Even in patients with cured acromegaly, GH deficiency (GHD) after transsphenoidal adenomectomy (TSA) adversely affects body composition and inflammatory biomarkers of cardiovascular risk. In this study, clinical parameters for predicting GHD after TSA in 123 cured acromegalic patients were investigated.
Design and methods
GH levels were measured at 6, 12, 18, 24, 48, and 72 h after TSA and serial insulin tolerance tests were conducted at 6 months, 2 years, and then every 2 years after TSA.
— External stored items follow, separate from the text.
Lemma use_inv_block l Q l' Q' holds wants t i p ws :
  use_inv l Q holds wants → lock_inv l' Q' → same_procs (r_sched l) (r_sched l') →
  Q' = <[NMutex i := ws ++ [t]]> Q → (∀ j, j ≠ i → mlocks l' !! j = mlocks l !! j) →
  mutex_of l Q i = Some (Held p ws) → mutex_of l' Q' i = Some (Held p (ws ++ [t])) →
  wants t = None → live (r_sched l) t → use_inv l' Q' holds (<[t := Some i]> wants).
Proof.
  intros [HL HW HQ HH HO] HL' [Sp _ Sl] HQ' Ho Hi Hi' Hwt Hlt.
  assert (∀ j, j ≠ i → mutex_of l' Q' j = mutex_of l Q j) as Hoth.
  { intros j Hj. apply mutex_of_frame; [by apply Ho|]. by rewrite HQ', lookup_insert_ne by congruence. }
  assert (∀ j q ws', mutex_of l Q j = Some (Held q ws') → ∃ ws2, mutex_of l' Q' j = Some (Held q ws2) ∧ ∀ u, u ∈ ws' → u ∈ ws2) as Hkeep.
  { intros j q ws' Hm. destruct (decide (j = i)) as [->|Hj]; [|by exists ws'; rewrite Hoth].
    rewrite Hi in Hm. injection Hm as <- <-. exists (ws ++ [t]). split; [done|]. set_solver. }
  split.
  - done.
  - intros u j. destruct (decide (u = t)) as [->|Hu].
    + rewrite fn_lookup_insert. intros [= <-]. split; [by apply Sl|]. exists p, (ws ++ [t]). split; [done|left; set_solver].
    + rewrite fn_lookup_insert_ne by done. intros Hj. destruct (HW u j Hj) as (Hlu & q & ws' & Hm & Hin).
      split; [by apply Sl|]. destruct (Hkeep _ _ _ Hm) as (ws2 & Hm2 & Hsub). exists q, ws2. split; [done|].
      rewrite Sp. naive_solver.
  - intros u j ws'. rewrite HQ', lookup_insert_Some. intros [[[= <-] <-]|[Hne Hq]] Hin.
    + apply elem_of_app in Hin as [Hin| ->%list_elem_of_singleton]; [|apply fn_lookup_insert].
      pose proof (HQ u i ws (mutex_of_queue _ _ _ _ _ Hi) Hin) as Hu. rewrite fn_lookup_insert_ne; [done|]. congruence.
    + pose proof (HQ u j ws' Hq Hin) as Hu. rewrite fn_lookup_insert_ne; [done|]. congruence.
  - intros u j Hj. destruct (HH u j Hj) as (Hlu & ws' & Hm). split; [by apply Sl|].
    destruct (Hkeep _ _ _ Hm) as (ws2 & Hm2 & _). exists ws2. by rewrite Sp.
  - intros q j ws' Hm. destruct (decide (j = i)) as [->|Hj].
    + rewrite Hi' in Hm. injection Hm as <- <-. destruct (HO p i ws Hi) as (u & Hlu & Hpu & Hc). exists u.
      rewrite Sp. split; [by apply Sl|]. split; [done|]. destruct Hc as [?|[Hu Hn]]; [by left|right].
      assert (u ≠ t) by congruence. rewrite fn_lookup_insert_ne by done. split; [done|]. set_solver.
    + rewrite Hoth in Hm by done. destruct (HO q j ws' Hm) as (u & Hlu & Hpu & Hc). exists u.
      rewrite Sp. split; [by apply Sl|]. split; [done|]. destruct Hc as [?|[Hu Hn]]; [by left|right].
      rewrite fn_lookup_insert_ne by congruence. done.
Qed.

(** The scheduler's state when the caller has blocked. *)
Lemma procs_inv_block s Q y Q' o p : procs_inv s Q o → live s (current s) → sched_inv y Q' →
  (∀ t, pcbs y t = if decide (t = current s) then set_status TASK_BLOCKED p else pcbs s t) →
  pid p = pid (pcbs s (current s)) → killed p = killed (pcbs s (current s)) →
  current y = current s → cpu y = cpu s → ¬ queued Q' o →
  (∀ t, is_Some (Q !! NWait t) → is_Some (Q' !! NWait t)) → procs_inv y Q' o ∧ same_procs s y.
Proof.
  intros HP [Hl Hs] HS Hy Hp Hk Hc Hu Hq Hw.
  assert (same_procs s y) as Hsame.
  { apply same_procs_of. intros t. rewrite Hy. case_decide as E; [subst t|done]. cbn. naive_solver. }
  split; [|done]. eapply procs_inv_same; [exact HP|done|done|done|rewrite Hc; apply HP| |done|done].
  rewrite Hy, decide_False; [apply HP|]. intros E. by destruct (pi_apart _ _ _ HP).
Qed.

(** Only mutex [i] moves. *)
Lemma advance_one x Q l Q' o holds wants given i mu mu' n :
  (∀ t, pid (pcbs (r_sched l) t) = pid_of x t) →
  mutex_of (s_lk x) Q i = Some mu → mutex_of l Q' i = Some mu' → moves (pid_of x) mu mu' n →
  given i = (s_given x i + n)%nat →
  (∀ j, j ≠ i → mutex_of l Q' j = mutex_of (s_lk x) Q j ∧ given j = s_given x j) →
  advance x Q (mk_sys l o holds wants given) Q'.
Proof.
  intros Hp Hi Hi' Hmv Hg Ho. split; [done|]. intros j nu Hj. destruct (decide (j = i)) as [->|Hne].
  - rewrite Hi in Hj. injection Hj as <-. by exists mu', n.
  - destruct (Ho j Hne) as [Hm Hgj]. exists nu, 0%nat. simpl. rewrite Hm, Hgj. split; [done|]. split; [constructor|lia].
Qed.

Lemma advance_stay x Q l o holds wants Q' :
  (∀ t, pid (pcbs (r_sched l) t) = pid_of x t) → (∀ i, mutex_of l Q' i = mutex_of (s_lk x) Q i) →
  advance x Q (mk_sys l o holds wants (s_given x)) Q'.
Proof.
  intros Hp Hm. split; [done|]. intros i mu Hmu. exists mu, 0%nat. simpl.
  rewrite Hm. split; [done|]. split; [constructor|lia].
Qed.

Lemma acquire_ok x Q i : sys_inv x Q → can_call x → valid_idx i →
  wp (acquire_call i) (s_lk x) (λ b l, ∃ Q',
    sys_inv (after_acquire x i b l) Q' ∧ advance x Q (after_acquire x i b l) Q').
Proof.
  intros [HP HH HU] [Hl Hw] Hi. set (cur := s_cur x) in *. pose proof (ui_lock _ _ _ _ HU) as HL.
  destruct (mutex_of_some _ _ i HL Hi) as [mu Hmu]. pose proof (runs_here _ _ _ HP HH Hl) as Hrun.
  unfold acquire_call. rewrite wp_bind. eapply wp_mono; [by apply (do_mutex_lock_acquire_ok _ Q i mu)|].
  intros b l (Q' & HL' & Ho & H). destruct mu as [|p ws].
  - destruct H as (-> & Hm & -> & Hs). rewrite wp_ret. exists Q. split.
    + split; simpl; [by rewrite Hs|by rewrite Hs|].
      eapply (use_inv_get _ _ _ _ _ _ cur i []); [exact HU|done|done|done|done|exact Hm|by apply not_elem_of_nil|by left|done|done|].
      intros j Hj. congruence.
    + eapply advance_one; [intros t; by rewrite Hs|exact Hmu|exact Hm|constructor|lia|].
      intros j Hj. split; [|done]. apply mutex_of_frame; [by apply Ho|done].
  - destruct H as (-> & Hm & HQ' & h & Hs).
    destruct (procs_inv_block (r_sched (s_lk x)) Q (r_sched l) Q' (s_other x) (pcbs (r_sched (s_lk x)) cur) HP Hl)
      as [HP' Hsame]; [apply HL'|by rewrite Hs|done|done|by rewrite Hs|by rewrite Hs| |rewrite HQ'; by auto|].
    { rewrite HQ'. apply not_queued_insert; [apply HP|]. rewrite elem_of_app, list_elem_of_singleton.
      intros [Hin|E]; [|by destruct (pi_apart _ _ _ HP)]. apply (pi_free _ _ _ HP).
      exists (NMutex i), ws. split; [by eapply mutex_of_queue|done]. }
    assert (use_inv l Q' (s_holds x) (<[cur := Some i]> (s_wants x))) as HU' by by eapply use_inv_block.
    rewrite wp_bind. eapply wp_mono; [exact (reschedule_ok _ _ _ _ _ HP' HU')|].
    intros next l' (Q2 & HP2 & HH2 & HU2 & Hp2 & Hm2). rewrite wp_ret. exists Q2. split; [by split|].
    eapply advance_one; [intros t; by rewrite Hp2, (sp_pid _ _ Hsame)|exact Hmu|by rewrite Hm2|constructor|lia|].
    intros j Hj. split; [|done]. rewrite Hm2. apply mutex_of_frame; [by apply Ho|]. by rewrite HQ', lookup_insert_ne by congruence.
Qed.

(** The call for which the process waited ends. *)
Lemma return_ok x Q i : sys_inv x Q → s_wants x (s_cur x) = Some i →
  sys_inv (after_return x i) Q ∧ advance x Q (after_return x i) Q.
Proof.
  intros [HP HH HU] Hw. split; [|by apply advance_stay]. split; [done|done|]. simpl.
  destruct (ui_wants _ _ _ _ HU _ _ Hw) as (Hl & p & ws & Hm & Hc).
  assert (s_cur x ∉ ws) as Hn.
  { intros Hin. apply (hi_free _ _ HH). exists (NMutex i), ws. split; [by eapply mutex_of_queue|done]. }
  destruct Hc as [?| ->]; [done|].
  eapply (use_inv_get _ _ _ _ _ _ (s_cur x) i ws); [exact HU|apply HU|done|done|done|exact Hm|done|by right| | |].
  - intros u Hu. by rewrite fn_lookup_insert_ne.
  - by rewrite fn_lookup_insert.
  - congruence.
Qed.

(** ** Letting a mutex go *)

(** Somebody who wakes up is neither the caller nor the other core's process. *)
Lemma wake_one_procs s Q o hd t ts rs h y : procs_inv s Q o → here_inv s Q →
  Q !! hd = Some (t :: ts) → Q !! NReady = Some rs → y = with_pcbs_heap (wake_pcbs [t] (pcbs s)) h s →
  sched_inv y (<[NReady := rs ++ [t]]> (<[hd := ts]> Q)) →
  procs_inv y (<[NReady := rs ++ [t]]> (<[hd := ts]> Q)) o ∧
  here_inv y (<[NReady := rs ++ [t]]> (<[hd := ts]> Q)) ∧ same_procs s y.
Proof.
  intros HP HH Hq Hr Hy HS. pose proof (pi_sched _ _ _ HP) as HS0.
  assert (same_procs s y) as Hsame.
  { subst y. eapply (same_procs_wake s h [t]); [done|exact Hq|]. intros u ->%list_elem_of_singleton. left. }
  assert (∀ u, ¬ queued Q u → u ≠ t ∧ ¬ queued (<[NReady := rs ++ [t]]> (<[hd := ts]> Q)) u) as Hfree.
  { intros u Hu. assert (u ∉ t :: ts) as Hn by (intros ?; apply Hu; by exists hd, (t :: ts)).
    assert (u ∉ rs) as Hnr by (intros ?; apply Hu; by exists NReady, rs). apply not_elem_of_cons in Hn as [Hne Hn].
    split; [done|]. apply not_queued_insert; [by apply not_queued_insert|].
    rewrite elem_of_app, list_elem_of_singleton. by intros [?|?]. }
  assert (∀ u, u ≠ t → pcbs y u = pcbs s u) as Hkeep.
  { intros u Hu. subst y. cbn [pcbs with_pcbs_heap upd_heap upd_pcbs]. rewrite wake_pcbs_lookup, decide_False; [done|].
    by intros ?%list_elem_of_singleton. }
  assert (current y = current s ∧ cpu y = cpu s) as [Ec Eu] by by subst y.
  split; [|split; [|done]].
  - eapply procs_inv_same; [exact HP|done|done|done|rewrite Ec; apply HP| |by apply Hfree, HP|by auto].
    rewrite Hkeep by by apply Hfree, HP. apply HP.
  - split; rewrite Ec.
    + rewrite Eu. eapply on_core_same; [apply Hsame|apply HH].
    + by apply Hfree, HH.
    + rewrite Hkeep by by apply Hfree, HH. apply HH.
Qed.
GHD was found in 12 patients (9.8%) at 4.1 (range: 0.5–4.1) years after TSA. IGF1 levels were significantly lower at 6 months after TSA in GHD group than intact GH group (175.9 vs 316.8 μg/l, range: 32.0–425.0 and 96.9–547.3 respectively, P=0.008). Adenomas involving both sides of the pituitary gland were significantly more frequent in GHD patients (29.7 vs 83.3%; P=0.002). Furthermore, immediate postoperative 72-h GH levels after TSA were significantly lower (0.17 vs 0.45, range: 0.02–0.93 and 0.02–5.95 respectively, P=0.019) in GHD patients. In multiple logistic regression analysis, bilaterality of tumor involvement (odds ratio (OR)=10.678, P=0.003; 95% CI=2.248–50.728) and immediate postoperative 72-h GH level (OR=0.079, P=0.047; 95% CI=0.006–0.967) showed significant power for predicting GHD.
These data suggest that bilateral involvement of a pituitary adenoma and severely decreased immediate postoperative serum GH levels at 72 h after TSA may be independent risks factor for accelerated GHD in acromegalic patients.